You were smacked on the nose not with a set of papers but with mediocre pro wrestling. You wanted certain wrestlers - Dolph Ziggler, Dean Ambrose, Bray Wyatt - to get a push. Yeah, they got a push: pushed out of the ring by Kane and the Big Show. They were actually depicted as bags of trash. They were picked up and thrown out like you would actual shoot bags of trash, from behind your hip.
It wasn't all bad, though!
You know when you have a bag of trash, but one that's neatly tied up and full but not too full, so you can be confident that it can be thrown hard into a bin without the threat of trash juice exploding all over you?
They were thrown like that: firmly and to-the-point. Not cagily, gingerly.
Ambrose et al. weren't garbage juice, so there's that.
Oh, also, Daniel Bryan, the hottest babyface in the world, whom WWE didn't even need to put in the match because you didn't expect it this time, was dumped out by Wyatt in 10 minutes. Didn't even build to a WrestleMania match.
Roman is the star. Nobody else. Accept it and shut up.
That was the story of the entire match - and people despised the idea of the babyface Roman push.

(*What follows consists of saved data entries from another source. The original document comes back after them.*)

(* ===== verification/Deletion.v ===== *)
(** * Safety of DeleteVolume

    What every execution of [Controller.DeleteVolume] may do, whatever the
    backend answers: nothing is destroyed that the backend has not just shown
    to be the driver's, storage goes last, and an uncertain deletion is not
    repeated. *)

From S2P Require Import Prelude GoStrings Prog Errors Api Metadata Capacity Names Retry Identity Capabilities Ownership Common Nfs Smb Iscsi Nvmeof Controller Backend Lifecycle.

(** ** What a history shows *)

Section Facts.
Context {api : NastyAPI}.

(** The properties that make a subvolume the driver's to delete: managed,
    recorded under this name and protocol if under any, not retained. *)
Record deletable (sv : Subvolume) (name protocol : string) : Prop := {
  del_managed : (sv_Properties sv).[PropertyManagedBy] = ManagedByValue;
  del_name : forall n, map_lookup (sv_Properties sv) PropertyCSIVolumeName = Some n -> n = name;
  del_protocol : forall p, map_lookup (sv_Properties sv) PropertyProtocol = Some p -> p = protocol;
  del_strategy : DeleteStrategyRetain <> "" ->
    map_lookup (sv_Properties sv) PropertyDeleteStrategy <> Some DeleteStrategyRetain
}.

(** The backend showed a deletable subvolume at this place.  [datasetName] is
    the name of the volume that was looked up; it is the subvolume's unless
    a filesystem name contains a slash. *)
Definition shown_deletable (h : history) (protocol fs name : string) : Prop :=
  exists sv datasetFs datasetName,
    cev (GetSubvolume fs name) (Some sv, None) ∈ h /\
    fs +:+ "/" +:+ name = datasetFs +:+ "/" +:+ datasetName /\
    deletable sv datasetName protocol.

(** What the lookup of the volume ID was answered with. *)
Definition lookup_answer (h : history) (volumeID : string) (answer : ptr_err Subvolume) : Prop :=
  (exists fs n, splitSubvolumeID volumeID = Ok (fs, n) /\ cev (GetSubvolume fs n) answer ∈ h) \/
  (isDatasetPathVolumeID volumeID = false /\ cev (FindSubvolumeByCSIVolumeName "" volumeID) answer ∈ h).

(** The answer says that there is no such subvolume. *)
Definition reported_absent (answer : ptr_err Subvolume) : Prop :=
  match answer with
  | (_, Some e) => errors_Is e nastyapi_ErrDatasetNotFound = true \/ isNotFoundError (Some e) = true
  | (sv, None) => sv = None
  end.

(** The lookup of the volume ID was answered with a subvolume at this path and of
    this protocol. *)
Definition located (h : history) (volumeID protocol path : string) : Prop :=
  exists sv, lookup_answer h volumeID (Some sv, None) /\ path = sv_Filesystem sv +:+ "/" +:+ sv_Name sv /\
    (sv_Properties sv).[PropertyProtocol] = protocol.

(** The subvolume of the volume, shown to be the driver's to delete. *)
Definition owned (h : history) (volumeID protocol fs name : string) : Prop :=
  located h volumeID protocol (fs +:+ "/" +:+ name) /\ shown_deletable h protocol fs name.

(** The backend listed this share at the path of the subvolume, or found this
    target or subsystem under the name that a deletion looks for. *)
Definition presented (h : history) (fs name : string) (o : cop) : Prop :=
  match o with
  | DeleteNFSShare id => exists shares share, cev ListNFSShares (shares, None) ∈ h /\ share ∈ shares /\
      nfs_ID share = id /\ nfs_Path share = "/fs/" +:+ fs +:+ "/" +:+ name
  | DeleteSMBShare id => exists shares share, cev ListSMBShares (shares, None) ∈ h /\ share ∈ shares /\
      smb_ID share = id /\ smb_Path share = "/fs/" +:+ fs +:+ "/" +:+ name
  | DeleteISCSITarget id => exists tg, cev (GetISCSITargetByIQN (generateIQN name)) (Some tg, None) ∈ h /\ it_ID tg = id
  | DeleteNVMeOFSubsystem id =>
      exists ss, cev (GetNVMeOFSubsystemByNQN (deletion_nqn_prefix +:+ name)) (Some ss, None) ∈ h /\ ns_ID ss = id
  | _ => False
  end.

(** Every presentation of the subvolume that the backend listed or found is
    gone: removed, or reported absent. *)
Inductive presentation_gone (h : history) (fs name : string) : string -> Prop :=
| gone_nfs shares :
    cev ListNFSShares (shares, None) ∈ h ->
    (forall share, share ∈ shares -> nfs_Path share = "/fs/" +:+ fs +:+ "/" +:+ name ->
       exists r, cev (DeleteNFSShare (nfs_ID share)) r ∈ h /\ query_failed r = None) ->
    presentation_gone h fs name ProtocolNFS
| gone_smb shares :
    cev ListSMBShares (shares, None) ∈ h ->
    (forall share, share ∈ shares -> smb_Path share = "/fs/" +:+ fs +:+ "/" +:+ name ->
       exists r, cev (DeleteSMBShare (smb_ID share)) r ∈ h /\ query_failed r = None) ->
    presentation_gone h fs name ProtocolSMB
| gone_iscsi target lookupErr :
    cev (GetISCSITargetByIQN (generateIQN name)) (target, lookupErr) ∈ h ->
    query_failed lookupErr = None ->
    (forall tg, lookupErr = None -> target = Some tg -> it_ID tg <> "" ->
       exists r, cev (DeleteISCSITarget (it_ID tg)) r ∈ h /\ query_failed r = None) ->
    presentation_gone h fs name ProtocolISCSI
| gone_nvmeof subsystem lookupErr :
    cev (GetNVMeOFSubsystemByNQN (deletion_nqn_prefix +:+ name)) (subsystem, lookupErr) ∈ h ->
    query_failed lookupErr = None ->
    (forall ss, lookupErr = None -> subsystem = Some ss -> ns_ID ss <> "" ->
       exists r, cev (DeleteNVMeOFSubsystem (ns_ID ss)) r ∈ h /\ query_failed r = None) ->
    presentation_gone h fs name ProtocolNVMeOF.

(** Some deletion's outcome is unknown. *)
Definition uncertain_deletion (h : history) : Prop :=
  exists fs name e, cev (DeleteSubvolume fs name) (Some e) ∈ h /\ errors_Is e nastyapi_ErrUncertainOutcome = true.

Definition is_deletion (e : event csig) : bool :=
  match projT1 e with DeleteSubvolume _ _ => true | _ => false end.

(** How many times a subvolume deletion was sent. *)
Definition deletions (h : history) : nat := length (List.filter is_deletion h).

(** The most deletions one request may send: the first and the retries. *)
Definition max_deletions : nat := 13.

(** ** The policy of a deletion *)

Definition delete_allow (volumeID : string) (h : history) (o : cop) : Prop :=
  match o with
  | GetSubvolume _ _ | FindSubvolumeByCSIVolumeName _ _
  | ListNFSShares | ListSMBShares | GetISCSITargetByIQN _ | GetNVMeOFSubsystemByNQN _
  | CtxErr | WaitOrDone _ | ObserveSuccess _ | ObserveError _ | DeleteVolumeCapacity _ _ => True
  | DeleteNFSShare _ => exists fs name, owned h volumeID ProtocolNFS fs name /\ presented h fs name o
  | DeleteSMBShare _ => exists fs name, owned h volumeID ProtocolSMB fs name /\ presented h fs name o
  | DeleteISCSITarget _ => exists fs name, owned h volumeID ProtocolISCSI fs name /\ presented h fs name o
  | DeleteNVMeOFSubsystem _ => exists fs name, owned h volumeID ProtocolNVMeOF fs name /\ presented h fs name o
  | DeleteSubvolume fs name =>
      (exists protocol, owned h volumeID protocol fs name /\ presentation_gone h fs name protocol) /\
      ~ uncertain_deletion h /\ (deletions h < max_deletions)%nat
  | _ => False
  end.
Lemma wp_adoptSMBVolume h req sv params :
  req_Name req = rn -> lock_held h = false -> shown h sv ->
  cwp h (adoptSMBVolume s req sv params) (created_ok (requested_capacity req)).
Proof.
  intros Hrn Hl Hs. unfold adoptSMBVolume. cbv zeta.
  destruct (String.eqb (sv_Path sv) ""); [by apply wp_free_fail|].
  eapply wp_call_spec; [by apply wp_adoptionProperties|]. intros props t1 Hl1.
  eapply wp_call_spec; [by apply wp_adopted_identity|]. intros [idp|e] t2 [Hl2 Hd]; [|by apply wp_ret, free_ok_err].
  specialize (Hd idp eq_refl). wp_step. apply wp_do; [exact I|]. intros [shares err] _. cbv beta iota.
  destruct err as [e|]; [apply wp_free_fail; auto with csi|].
  eapply wp_call_spec; [apply (wp_persist rn _ ProtocolSMB); auto with csi|].
  intros [err sv'] t3 (Hl3 & Hsp & Hdur). cbn [fst snd] in *. destruct err as [e|]; [by apply wp_free_fail|].
  specialize (Hdur eq_refl).
  eapply (wp_free_bind rn (fun share h' => exposed h' sv ProtocolSMB (smb_Name share))).
  - destruct (smb_share_of (sv_Path sv) shares) as [share|] eqn:Eshare; [|apply wp_smb_share; auto 10 with csi].
    wp_step. apply free_ok_ok; [done|]. apply smb_share_of_listed in Eshare as [Hin Epath].
    eapply exposed_smb_listed; eauto 10 with csi.
  - intros share t4 Hl4 He. wp_step. apply wp_do; [exact I|]. intros r _. apply wp_succeed; [exact I|]. intros r'.
    rewrite <- app_assoc. eapply (created_answer rn _ _ sv sv' ProtocolSMB); try done; auto 10 with csi; [|by apply share_routes].
    rewrite app_assoc. auto with csi.
Qed.
End Files.
(** The capacity of a clone fits the request and is written into it. *)
Lemma wp_ensureClonedVolumeCapacity h req fs name :
  lock_held h = false ->
  cwp h (ensureClonedVolumeCapacity req fs name)
    (free_ok (fun sized _ => GetRequiredBytes (req_CapacityRange req) <= sized.1 /\
       (0 < GetLimitBytes (req_CapacityRange req) -> sized.1 <= GetLimitBytes (req_CapacityRange req)) /\
       req_Name sized.2 = req_Name req /\ GetRequiredBytes (req_CapacityRange sized.2) = sized.1)).
Proof.
  intros Hl. unfold ensureClonedVolumeCapacity. cbv zeta. wp_step. apply wp_do; [exact I|]. intros [sv err] _.
  cbv beta iota. destruct err as [e|]; [wp_step; auto with csi|].
  destruct (authoritativeSubvolumeCapacity sv) as [current|]; [|wp_step; auto with csi].
  destruct (int64_max <? current); [wp_step; auto with csi|].
  destruct (_ && _); [wp_step; auto with csi|].
  wp_step. apply wp_do; [exact I|]. intros [resized err] _. cbv beta iota.
  destruct err as [e|]; [wp_step; auto with csi|].
  assert (forall h' z, lock_held h' = false -> cwp h'
    (if z <? GetRequiredBytes (req_CapacityRange req) then
       Ret (Err (Status Internal ("cloned subvolume " +:+ (fs +:+ "/" +:+ name) +:+ " remained below requested capacity")))
     else if (0 <? GetLimitBytes (req_CapacityRange req)) && (GetLimitBytes (req_CapacityRange req) <? z) then
       Ret (Err (Status OutOfRange ("Cloned volume capacity " +:+ FormatInt z +:+
              " exceeds requested limit " +:+ FormatInt (GetLimitBytes (req_CapacityRange req)))))
     else range <- deref (req_CapacityRange req);;
          Ret (Ok (z, set_CapacityRange (Some (mkCapacityRange z (LimitBytes range))) req)))
    (free_ok (fun sized _ => GetRequiredBytes (req_CapacityRange req) <= sized.1 /\
       (0 < GetLimitBytes (req_CapacityRange req) -> sized.1 <= GetLimitBytes (req_CapacityRange req)) /\
       req_Name sized.2 = req_Name req /\ GetRequiredBytes (req_CapacityRange sized.2) = sized.1))) as Hchecked.
  { intros h' z Hl'. destruct (Z.ltb_spec z (GetRequiredBytes (req_CapacityRange req))); [wp_step; auto with csi|].
    destruct (_ && _) eqn:Elim; [wp_step; auto with csi|]. wp_step. apply wp_deref_ret; [done|]. intros range Hrange.
    wp_step. apply free_ok_ok; [done|]. cbn. split_and!; [done| |done|done]. bool_to_prop. lia. }
  destruct (authoritativeSubvolumeCapacity resized) as [returned|]; [|apply Hchecked; auto with csi].
  destruct (int64_max <? returned); [wp_step; auto with csi|]. apply Hchecked; auto with csi.
Qed.

Lemma wp_classifyCloneIdentity h req protocol source name dest props exists_ created existed legacy fresh :
  req_Name req = rn -> lock_held h = false -> good_decision rn protocol None fresh ->
  cwp h (classifyCloneIdentity req protocol source name dest props exists_ created existed legacy fresh)
    (free_ok (fun d _ => good_decision rn protocol None d)).
Proof.
  intros Hrn Hl Hfresh. unfold classifyCloneIdentity. cbv zeta.
  destruct (created || negb existed); [wp_step; by apply free_ok_ok|].
  wp_step. apply wp_deref_ret; [done|]. intros sv ->.
  assert (forall what, cwp h
    (r <- identityProperties (sv_Properties sv) (req_Name req) name protocol;;
     match r with
     | Err err => Ret (Err (Status Internal (what +:+ err_text err)))
     | Ok identity => Ret (Ok (mkDecision (Some identity) true))
     end) (free_ok (fun d _ => good_decision rn protocol None d))) as Hpreserve.
  { intros what. rewrite Hrn. wp_step. eapply wp_mono; [|by apply wp_identityProperties].
    intros [idp|e] h' [Hl' Hi]; wp_step; [|by apply free_ok_err]. apply free_ok_ok; [done|].
    exists idp. split; [done|]. split; [by apply Hi|done]. }
  match goal with |- context [if ?c then _ else _] => destruct c end; [by apply Hpreserve|].
  match goal with |- context [if ?c then _ else _] => destruct c end; [wp_step; by apply free_ok_ok|].
  destruct legacy; [|by apply wp_ret, free_ok_err].
  match goal with |- context [if ?c then _ else _] => destruct c end; [by apply wp_ret, free_ok_err|].
  match goal with |- context [if ?c then _ else _] => destruct c end; [wp_step; by apply free_ok_ok|].
  by apply Hpreserve.
Qed.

WWE throughout the 2010s promoted a cornucopia of F*CK YOU matches - matches that told the vocal hardcore fan that WWE was not remotely interested in servicing them. CM Punk Vs. Triple H at Night of Champions, shortly following which the anti-authority renegade was re-cast as a scab, was one of them. The hardcores knew at that moment that nothing would "change". Daniel Bryan Vs. Sheamus at WrestleMania XXVIII backfired on them and how, but that too was a F*CK YOU match. The 2014 Royal Rumble was also a F*CK YOU match. The Jinder Mahal title win: F*CK YOU.
The 2015 Rumble was different, though. Fans weren't raw in their emotion; they just accepted it. The jeering wasn't loud. It was just a sort of drone. #CancelWWENetwork trended worldwide in its wake, and while WWE's viewership was in decline throughout the decade, the excellent Brandon Thurston of Wrestlenomics determined that the match accelerated the pattern.
This match more than any other fractured the relationship between WWE and the "Universe": does AEW exist without it?